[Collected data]
(** * CreatorsCook virality engine: compliance scoring, insight aggregation,
      AI response validation and scraper dispatch

    A shallow embedding of the pure domain logic of the repository:
    - the script editor service, [src/lib/script-editor-service.ts]
      (module [ScriptEditor]);
    - the ingestion service, [./ingestion-service] (module [Ingestion]);
    - the AI service, [./ai-service] (module [AI]);
    - the scraping manager, [./scraping-service] (module [Scraping]);
    - the suggestions of the script editor service (module [Suggestions])
      and the whole of its [analyzeScript], with the update of the database
      (module [ScriptAnalysis]);
    - the angle reasoning service, [src/lib/supabase-server.ts] (module
      [AngleReasoning]);
    - the configuration of the AI service, [./ai-config] (module [AIConfig]);
    - the URL validation of the product service,
      [src/lib/product-service.ts] (module [ProductService]).

    Conventions of the embedding.
    - A finite JavaScript [number] is the rational it denotes ([Q]).  The
      compliance scorer computes in binary64: each of its operations
      returns the exact result rounded to the nearest binary64 number
      (module [Binary64]), so that its values are those of the code, digit
      for digit.  The sentiments of the ingestion service and the scores
      read from a completion are not rounded: their sums and means are
      exact, and a property of them that rounding would change is not
      stated.  Numbers that come out of [Number(..)] on foreign data also
      carry NaN and the two infinities ([AI.jsnum]).
    - A JavaScript string is a [string] of 8-bit code units, that is a
      string whose code units are all below U+0100; on these [toLowerCase]
      and the [i] flag of regular expressions are the case mapping of
      Latin-1.  Properties that depend on the length or the letters of a
      lower-cased string are properties of such strings only.
    - An exception is a value of a sum type; [try]/[catch] is a match on it. *)

From Stdlib Require Import List String Ascii Bool Arith ZArith QArith Qminmax Lia.
From Stdlib Require Import Qround Qpower Qabs Lqa.
From Stdlib Require Import Sorted Permutation.
From Stdlib Require Floats.
Import ListNotations.
Lemma consistent_connect (sid : string) (w : world) :
  consistent w -> consistent (world_after (handle_connect sid w)).
Proof.
  intros [Hm Hj Hr Ho]. split.
  - intros room c. rewrite handle_connect_members.
    unfold registered. rewrite handle_connect_eq. unfold world_after; simpl.
    rewrite dom_insert_L. case_decide.
    + intros [Hc|Hc]%elem_of_union; [set_solver|].
      apply elem_of_union_r. by apply (Hm room).
    + intros Hc. apply elem_of_union_r. by apply (Hm room).
  - intros c. unfold room_members. rewrite handle_connect_members.
    rewrite decide_True by done.
    unfold registered. rewrite handle_connect_eq. unfold world_after; simpl.
    rewrite dom_insert_L. intros [Hc|Hc]%elem_of_union; [set_solver|].
    apply elem_of_union_r. by apply Hj.
  - intros c v. rewrite handle_connect_eq. unfold world_after; simpl.
    destruct (decide (sid = c)) as [->|Hne].
    + rewrite lookup_insert_eq. congruence.
    + rewrite lookup_insert_ne by done. apply Hr.
  - intros room Hne. rewrite handle_connect_eq. unfold world_after; simpl.
    rewrite lookup_insert_ne by done. by apply Ho.
Qed.

Lemma consistent_disconnect (sid : string) (w : world) :
  consistent w -> consistent (world_after (handle_disconnect sid w)).
Proof.
  intros [Hm Hj Hr Ho]. split.
  - intros room c. rewrite handle_disconnect_members.
    unfold registered. rewrite handle_disconnect_users, dom_delete_L.
    case_decide as Hroom.
    + intros [Hc Hne]%elem_of_difference. apply elem_of_difference.
      split; [by apply (Hm room) | done].
    + intros Hc. exfalso. unfold members in Hc.
      rewrite (Ho room Hroom) in Hc. simpl in Hc. set_solver.
  - intros c. unfold room_members. rewrite handle_disconnect_members.
    rewrite decide_True by done.
    unfold registered. rewrite handle_disconnect_users, dom_delete_L.
    intros [Hc Hne]%elem_of_difference. apply elem_of_difference.
    split; [by apply Hj | done].
  - intros c v. rewrite handle_disconnect_users.
    intros [_ Hl]%lookup_delete_Some. by apply Hr.
  - intros room Hne. rewrite handle_disconnect_rooms.
    destruct (rooms w !! chat_room); [|by apply Ho].
    rewrite lookup_insert_ne by done. by apply Ho.
Qed.

Lemma consistent_step (w : world) (e : transport_event) :
  consistent w -> consistent (step w e).
Proof.
  intros Hw. unfold step. destruct e as [sid|sid|sid message]; simpl.
  - by apply consistent_connect.
  - by apply consistent_disconnect.
  - by rewrite handle_signal_world.
Qed.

**The problem**
Copy each of the records above so that nothing differs from the original.

**Response**
(** * CreatorsCook virality engine: compliance scoring, insight aggregation,
      AI response validation and scraper dispatch

    A shallow embedding of the pure domain logic of the repository:
    - the script editor service, [src/lib/script-editor-service.ts]
      (module [ScriptEditor]);
    - the ingestion service, [./ingestion-service] (module [Ingestion]);
    - the AI service, [./ai-service] (module [AI]);
    - the scraping manager, [./scraping-service] (module [Scraping]);
    - the suggestions of the script editor service (module [Suggestions])
      and the whole of its [analyzeScript], with the update of the database
      (module [ScriptAnalysis]);
    - the angle reasoning service, [src/lib/supabase-server.ts] (module
      [AngleReasoning]);
    - the configuration of the AI service, [./ai-config] (module [AIConfig]);
    - the URL validation of the product service,
      [src/lib/product-service.ts] (module [ProductService]).

    Conventions of the embedding.
    - A finite JavaScript [number] is the rational it denotes ([Q]).  The
      compliance scorer computes in binary64: each of its operations
      returns the exact result rounded to the nearest binary64 number
      (module [Binary64]), so that its values are those of the code, digit
      for digit.  The sentiments of the ingestion service and the scores
      read from a completion are not rounded: their sums and means are
      exact, and a property of them that rounding would change is not
      stated.  Numbers that come out of [Number(..)] on foreign data also
      carry NaN and the two infinities ([AI.jsnum]).
    - A JavaScript string is a [string] of 8-bit code units, that is a
      string whose code units are all below U+0100; on these [toLowerCase]
      and the [i] flag of regular expressions are the case mapping of
      Latin-1.  Properties that depend on the length or the letters of a
      lower-cased string are properties of such strings only.
    - An exception is a value of a sum type; [try]/[catch] is a match on it. *)

From Stdlib Require Import List String Ascii Bool Arith ZArith QArith Qminmax Lia.
From Stdlib Require Import Qround Qpower Qabs Lqa.
From Stdlib Require Import Sorted Permutation.
From Stdlib Require Floats.
Import ListNotations.
Lemma consistent_connect (sid : string) (w : world) :
  consistent w -> consistent (world_after (handle_connect sid w)).
Proof.
  intros [Hm Hj Hr Ho]. split.
  - intros room c. rewrite handle_connect_members.
    unfold registered. rewrite handle_connect_eq. unfold world_after; simpl.
    rewrite dom_insert_L. case_decide.
    + intros [Hc|Hc]%elem_of_union; [set_solver|].
      apply elem_of_union_r. by apply (Hm room).
    + intros Hc. apply elem_of_union_r. by apply (Hm room).
  - intros c. unfold room_members. rewrite handle_connect_members.
    rewrite decide_True by done.
    unfold registered. rewrite handle_connect_eq. unfold world_after; simpl.
    rewrite dom_insert_L. intros [Hc|Hc]%elem_of_union; [set_solver|].
    apply elem_of_union_r. by apply Hj.
  - intros c v. rewrite handle_connect_eq. unfold world_after; simpl.
    destruct (decide (sid = c)) as [->|Hne].
    + rewrite lookup_insert_eq. congruence.
    + rewrite lookup_insert_ne by done. apply Hr.
  - intros room Hne. rewrite handle_connect_eq. unfold world_after; simpl.
    rewrite lookup_insert_ne by done. by apply Ho.
Qed.

Lemma consistent_disconnect (sid : string) (w : world) :
  consistent w -> consistent (world_after (handle_disconnect sid w)).
Proof.
  intros [Hm Hj Hr Ho]. split.
  - intros room c. rewrite handle_disconnect_members.
    unfold registered. rewrite handle_disconnect_users, dom_delete_L.
    case_decide as Hroom.
    + intros [Hc Hne]%elem_of_difference. apply elem_of_difference.
      split; [by apply (Hm room) | done].
    + intros Hc. exfalso. unfold members in Hc.
      rewrite (Ho room Hroom) in Hc. simpl in Hc. set_solver.
  - intros c. unfold room_members. rewrite handle_disconnect_members.
    rewrite decide_True by done.
    unfold registered. rewrite handle_disconnect_users, dom_delete_L.
    intros [Hc Hne]%elem_of_difference. apply elem_of_difference.
    split; [by apply Hj | done].
  - intros c v. rewrite handle_disconnect_users.
    intros [_ Hl]%lookup_delete_Some. by apply Hr.
  - intros room Hne. rewrite handle_disconnect_rooms.
    destruct (rooms w !! chat_room); [|by apply Ho].
    rewrite lookup_insert_ne by done. by apply Ho.
Qed.

Lemma consistent_step (w : world) (e : transport_event) :
  consistent w -> consistent (step w e).
Proof.
  intros Hw. unfold step. destruct e as [sid|sid|sid message]; simpl.
  - by apply consistent_connect.
  - by apply consistent_disconnect.
  - by rewrite handle_signal_world.
Qed.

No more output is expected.